In May 2013, a group of students dressed in black gathered in the Arbor. Their mouths were duct taped, and at their sides they carried signs reading, “Stop silencing me, A.S.” The origin of their distress? A resolution to divest from companies involved with the Israeli military being voted down for the second week in a row. Did it matter that this group spent over 40 hours, spread over five weeks, preaching to the A.S. Senate? Did it matter that every senator extended invitations to the proponents of the resolution to continue the discussion during office hours? Not to this group. Unless the resolution was passed, they would always view themselves as being silenced.

This notion is exemplary of a larger mentality spreading throughout the UC system, and propagated on a global level by Boycott Divestment and Sanctions. BDS is an organization founded in 2005 for the purpose of economically crippling the state of Israel, to force political action and delegitimize the Israeli people. BDS was founded on a simple principle: If one can win over the sympathy of western academics, the odds begin to stack in the favor of one side of the Palestinian-Israeli conflict. The only question was, how does one win unilateral support for the Palestinian people without drawing attention to the fact that this is a two-sided conflict? The answer was simple: Dominate the conversation and reject dialogue.

The BDS founders quickly realized that by rejecting any attempts for cooperation they can keep the conversation flowing in only one direction. They realized that by only debating the situation in the Palestinian territories, there would be no room to step back and address the entire situation. On this campus, often times did the pro-Israel students of UCSB offer to work with the BDS proponents to create change that addressed the entire campus’s needs. And often times, they have been responded to with the same statement: “How can you suggest dialogue when Palestinians are dying?”

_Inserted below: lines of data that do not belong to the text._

Lemma push_shielded i m l : shielded i l -> shielded i (push m l).
Proof.
  intros (He & (x & Hx & Hxi) & Hall). unfold push.
  destruct (match cm_message_id m with Some _ => _ | None => _ end) eqn:Hm;
    [by repeat split; eauto|].
  split; [by apply remember_erasure_subset|]. cbn. split.
  - exists x. split; [apply elem_of_app; by left|done].
  - intros y [Hy|Hy]%elem_of_app Hyi; [by apply Hall|].
    apply list_elem_of_singleton in Hy as ->. rewrite Hyi in Hm.
    by apply bool_decide_eq_false in Hm.
Qed.

Lemma upsert_shielded i m l : shielded i l -> shielded i (upsert m l).
Proof.
  intros (He & (x & Hx & Hxi) & Hall). unfold upsert.
  split; [by apply remember_erasure_subset|]. cbn.
  assert (Happ : cm_message_id m <> Some i ->
    (exists m0, m0 ∈ messages l ++ [m] /\ cm_message_id m0 = Some i) /\
    (forall m0, m0 ∈ messages l ++ [m] -> cm_message_id m0 = Some i -> is_tombstone m0 = true)).
  { intros Hne. split.
    - exists x. split; [apply elem_of_app; by left|done].
    - intros y [Hy|Hy]%elem_of_app Hyi; [by apply Hall|].
      by apply list_elem_of_singleton in Hy as ->. }
  destruct (cm_message_id m) as [k|] eqn:Hk; [|by apply Happ].
  destruct (decide (k = i)) as [->|Hne].
  - assert (Hex : existsb (has_id i) (messages l) = true).
    { apply existsb_elem. exists x. split; [done|]. by apply has_id_true. }
    rewrite Hex. clear Happ Hex He.
    set (g := fun old => if is_tombstone old then old else m).
    assert (Hsame : update_first (has_id i) g (messages l) = messages l).
    { revert Hall. generalize (messages l). intros msgs. induction msgs as [|y msgs IH]; cbn; [done|].
      intros Hall. destruct (has_id i y) eqn:Hy.
      - unfold g. rewrite (Hall y); [done|by left|by apply has_id_true].
      - f_equal. apply IH. intros z Hz. apply Hall. by right. }
    rewrite Hsame. split; [by exists x|done].
  - destruct (existsb (has_id k) (messages l)) eqn:Hex; [|apply Happ; congruence].
    set (g := fun old => if is_tombstone old then old else m). split.
    + assert (Hin : x ∈ update_first (has_id k) g (messages l)).
      { clear -Hx Hxi Hne. induction (messages l) as [|y msgs IH]; cbn; [done|].
        destruct (has_id k y) eqn:Hy.
        - apply elem_of_cons in Hx as [->|Hx]; [|by right].
          apply has_id_true in Hy. congruence.
        - apply elem_of_cons in Hx as [->|Hx]; [by left|right; by apply IH]. }
      by exists x.
    + intros y [Hy|(z & Hz & _ & ->)]%elem_of_update_first Hyi; [by apply Hall|].
      unfold g in *. destruct (is_tombstone z) eqn:Hzt; [done|congruence].
Qed.

Lemma mark_shielded i k st e n l : shielded i l -> shielded i (mark_delivery k st e n l).1.
Proof using Type H0.
  intros (He & (x & Hx & Hxi) & Hall). unfold mark_delivery, find_mut, shielded. cbn.
  split; [done|]. split.
  - assert (Hex : existsb (has_id i) (messages l) = true).
    { apply existsb_elem. exists x. split; [done|]. by apply has_id_true. }
    rewrite <-(update_first_keeps_id i k _ _ (set_delivery_id (delivery_meta st e n))) in Hex.
    apply existsb_elem in Hex as (y & Hy & Hyi%has_id_true). by exists y.
  - intros y [Hy|(z & Hz & _ & ->)]%elem_of_update_first Hyi; [by apply Hall|].
    unfold is_tombstone. rewrite set_delivery_metadata. rewrite set_delivery_id in Hyi.
    by apply Hall.
Qed.

Lemma erase_shielded i index old m l l' :
  messages l !! index = Some old -> cm_message_id m = cm_message_id old ->
  is_tombstone m = true -> replace index m l = Some l' -> shielded i l -> shielded i l'.
Proof.
  intros Hold Hid Ht Hr (He & (x & Hx & Hxi) & Hall). unfold replace in Hr.
  destruct (_ <? _)%nat; [|done]. injection Hr as <-.
  split; [by apply remember_erasure_subset|]. cbn.
  pose proof (lookup_lt_Some _ _ _ Hold) as Hlt. split.
  - apply list_elem_of_lookup in Hx as [k Hk]. destruct (decide (k = index)) as [->|Hne].
    + exists m. split; [|congruence]. apply (list_elem_of_lookup_2 _ index).
      by apply list_lookup_insert_eq.
    + exists x. split; [|done].
      apply (list_elem_of_lookup_2 _ k). by rewrite list_lookup_insert_ne.
  - intros y Hy Hyi. apply list_elem_of_lookup in Hy as [k Hk].
    apply list_lookup_insert_Some in Hk as [(_ & <- & _)|(_ & Hk)]; [done|].
    apply Hall; [by eapply list_elem_of_lookup_2|done].
Qed.

Lemma log_step_shielded i l l' : log_step l l' -> shielded i l -> shielded i l'.
Proof using Type H0.
  destruct 1.
  - apply push_shielded.
  - unfold stamp. by destruct (String.eqb _ _).
  - apply upsert_shielded.
  - apply mark_shielded.
  - by eapply erase_shielded.
Qed.


(** ** The same bytes on every attempt *)

(** What a later attempt of [i] sends is settled when the record is filed. *)
Definition same_send (i : string) (o o' : Outbox) : Prop :=
  (forall a, attempts o !! i = Some a -> exists a', attempts o' !! i = Some a' /\
     publish_payload_b64 a' = publish_payload_b64 a /\ a_sent_at_ms a' = a_sent_at_ms a /\
     ciphertext_bytes a' = ciphertext_bytes a) /\
  (existsb (has_id i) (messages (log o)) = true ->
   existsb (has_id i) (messages (log o')) = true).

Definition frames {A} (i : string) (m : method Outbox LogError A) : Prop :=
  forall o, same_send i o (m o).1.

Lemma same_send_refl i o : same_send i o o.
Proof. split; [|done]. intros a Ha. by exists a. Qed.

Lemma same_send_trans i o1 o2 o3 : same_send i o1 o2 -> same_send i o2 o3 -> same_send i o1 o3.
Proof.
  intros [H1 L1] [H2 L2]. split; [|by auto]. intros a Ha.
  destruct (H1 a Ha) as (a2 & Ha2 & ? & ? & ?). destruct (H2 a2 Ha2) as (a3 & ? & ? & ? & ?).
  exists a3. repeat split; congruence.
Qed.

Lemma frames_bind {A B} i (m : method Outbox LogError A) (f : A -> method Outbox LogError B) :
  frames i m -> (forall a, frames i (f a)) -> frames i (m_bind m f).
Proof.
  intros Hm Hf o. unfold m_bind. specialize (Hm o). destruct (m o) as [o1 [a|e]]; [|done].
  eapply same_send_trans; [exact Hm|apply Hf].
Qed.

Lemma frames_ret {A} i (a : A) : frames i (m_ret a).
Proof. intros o. apply same_send_refl. Qed.

Lemma frames_set_attempt i k f :
  (forall a, publish_payload_b64 (f a) = publish_payload_b64 a /\
     a_sent_at_ms (f a) = a_sent_at_ms a /\ ciphertext_bytes (f a) = ciphertext_bytes a) ->
  forall o, same_send i o (set_attempt k f o).
Proof.
  intros Hf o. split; [|done]. intros a Ha. unfold set_attempt. cbn.
  destruct (decide (k = i)) as [->|Hne].
  - exists (f a). rewrite lookup_alter_eq, Ha. split; [done|]. apply Hf.
  - exists a. by rewrite lookup_alter_ne.
Qed.

Lemma frames_mark i k st e n : frames i (on_log (mark_delivery k st e n)).
Proof using Type H0.
  intros o. unfold on_log, mark_delivery, find_mut. cbn. split; [intros a Ha; by exists a|].
  cbn. rewrite update_first_keeps_id; [done|]. apply set_delivery_id.
Qed.

Lemma frames_sync i k : frames i (sync_message_json k).
Proof.
  intros o. unfold sync_message_json. destruct (_ && _); [apply same_send_refl|].
  destruct (json_for _ _); [|apply same_send_refl]. by apply frames_set_attempt.
Qed.

Lemma frames_reopen i k st : frames i (reopen_as k st).
Proof using Type H0.
  intros o. unfold reopen_as. destruct (attempts o !! k) as [a|] eqn:Ha; [|apply same_send_refl].
  set (a1 := with_status _ _ _). set (o1 := {| log := log o |}).
  assert (H1 : same_send i o o1).
  { split; [|done]. intros b Hb. unfold o1. cbn. rewrite lookup_insert.
    case_decide as Hk; [|by exists b]. subst k. rewrite Hb in Ha. injection Ha as <-.
    by exists a1. }
  destruct (map_err _ _); [|exact H1]. eapply same_send_trans; [exact H1|].
  refine (frames_bind i _ _ _ _ o1); [apply frames_mark|intros _].
  apply frames_bind; [apply frames_sync|intros _; apply frames_ret].
Qed.

Lemma frames_activate i k : frames i (activate_queue k).
Proof using Type H0.
  intros o. unfold activate_queue. destruct (attempts o !! k) as [a|] eqn:Ha; [|apply same_send_refl].
  unfold m_bind at 1. cbn [m_modify].
  eapply same_send_trans; [|refine (frames_bind i _ _ _ _ _); [apply frames_mark|intros _; apply frames_sync]].
  split; [|done]. intros b Hb. cbn. rewrite lookup_insert.
  case_decide as Hk; [|by exists b]. subst k. rewrite Hb in Ha. injection Ha as <-.
  by eexists.
Qed.

Lemma frames_settle i now k outcome on_sent :
  k <> i \/ outcome <> Ok tt \/ on_sent = Retain -> frames i (settle now k outcome on_sent).
Proof using Type H0.
  intros Hk o. unfold settle. destruct outcome as [[]|error].
  - refine (frames_bind i _ _ _ _ o); [apply frames_mark|intros _].
    apply frames_bind; [|intros _; apply frames_ret]. destruct on_sent.
    + intros o'. split; [|done]. intros a Ha. exists a. cbn.
      rewrite lookup_delete_ne; [done|]. by destruct Hk as [?|[[]|?]].
    + apply frames_bind; [|intros _; apply frames_sync]. intros o'. by apply frames_set_attempt.
  - refine (frames_bind i _ _ _ _ o); [intros o'; by apply frames_set_attempt|intros _].
    apply frames_bind; [apply frames_mark|intros _].
    apply frames_bind; [apply frames_sync|intros _; apply frames_ret].
Qed.

Lemma upsert_has_id i m l :
  existsb (has_id i) (messages l) = true -> existsb (has_id i) (messages (upsert m l)) = true.
Proof.
  intros Hex. unfold upsert. cbn.
  assert (Happ : existsb (has_id i) (messages l ++ [m]) = true) by (by rewrite existsb_app, Hex).
  destruct (cm_message_id m) as [k|] eqn:Hk; [|done].
  destruct (existsb (has_id k) (messages l)); [|done].
  clear Happ. induction (messages l) as [|y msgs IH]; cbn in *; [done|].
  destruct (has_id k y) eqn:Hy; cbn in *.
  - destruct (is_tombstone y); [done|]. destruct (has_id i y) eqn:Hi; cbn in Hex; [|by rewrite Hex, orb_true_r].
    apply has_id_true in Hy, Hi. rewrite Hy in Hi. injection Hi as ->.
    by rewrite (proj2 (has_id_true i m) Hk).
  - apply orb_true_iff in Hex as [->|Hex]; [done|]. by rewrite IH, orb_true_r.
Qed.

Let’s put aside the fact that Palestinian terror organizations launch an average of two missiles a day into Israeli civilian cities, as well as the fact that almost every governing body in the world has agreed this war is truly a two-sided conflict. Instead I must ask, since when has rejecting dialogue been a viable tool for creating change? Throughout the UC system, BDS proponents are so violently pushing their arguments, and so abrasively shutting down any attempt for cooperative dialogue, that on campuses such as Berkeley and Irvine, these methods are actually working.

We, however, are fortunate that our A.S. Senate took a step back and examined the argument objectively. Ultimately, they came to a shared decision that any progress on this issue should only come from a place that incorporates both sides of the conflict. Or in other words, dialogue. So leaders of the community went ahead and talked. We talked about what it means to engage in socially responsible investments, what it means to balance the conflicting needs of two communities and what it means to work together through our differences in the name of a higher moral calling.

What did we create? We created a new movement to push the UC system towards a more moral investment plan. We created an ad hoc tasked with creating viable systems for engaging only in socially responsible investments. We created a timeline for the UC Regents to follow through, and we created a task force to spread this plan throughout the UC system.

By working together and acknowledging that we may not be able to immediately solve a conflict that even the most seasoned of diplomats have been unable to crack, we instead created a system that frees us from these conflicts without taking a stance on them. Furthermore, this new system forces the UC Regents to truly begin investing our money in organizations we actually agree to engage with. All of this could have been achieved years ago, if dialogue had been an option for BDS.

     Guy Singer is a second-year biopsychology major.